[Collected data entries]
(* ===== verification/ArtifactProps.v ===== *)
(** * The artifact service: what it guarantees *)

From S2P Require Import Prelude RustStr UnixPath OrdMap Expression RustText Artifact ArtifactInv.

Section props.
Context `{AL : ArtifactLib}.

(** ** The invariant *)

Lemma local_of_delete n task tasks id a f :
  tasks !! n = Some task → task_id task ≠ id → local_ok f (tasks_of id tasks) id a → local_ok f (tasks_of id (delete n tasks)) id a.
Proof. intros Hn Hne. pose proof (tasks_of_delete id n task tasks Hn) as Hd. rewrite decide_False in Hd by done. by rewrite Hd. Qed.

Lemma tasks_of_same id n task tasks :
  tasks !! n = Some task → task_id task = id → tasks_of id tasks ≡ₚ task :: tasks_of id (delete n tasks).
Proof. intros Hn He. pose proof (tasks_of_delete id n task tasks Hn) as Hd. by rewrite decide_True in Hd. Qed.

Lemma tasks_of_pending id t progress tasks :
  (∀ t', progress = Continue t' → task_id t' = t) →
  tasks_of id (pending progress tasks) = if decide (t = id) then pending progress (tasks_of id tasks) else tasks_of id tasks.
Proof.
  intros Ht. destruct progress as [t'|]; [|by destruct (decide _)]. rewrite <-(Ht t' eq_refl).
  unfold tasks_of; simpl. by rewrite filter_cons.
Qed.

• About this exercise: Could you set down, word for word, only the lines above from the line with "Proof. intros Hn Hne." to the line with "Proof. intros Hn He.", including both?

• Solution for this problem:
Proof. intros Hn Hne. pose proof (tasks_of_delete id n task tasks Hn) as Hd. rewrite decide_False in Hd by done. by rewrite Hd. Qed.

Lemma tasks_of_same id n task tasks :
  tasks !! n = Some task → task_id task = id → tasks_of id tasks ≡ₚ task :: tasks_of id (delete n tasks).
Proof. intros Hn He. pose proof (tasks_of_delete id n task tasks Hn) as Hd. by rewrite decide_True in Hd. Qed.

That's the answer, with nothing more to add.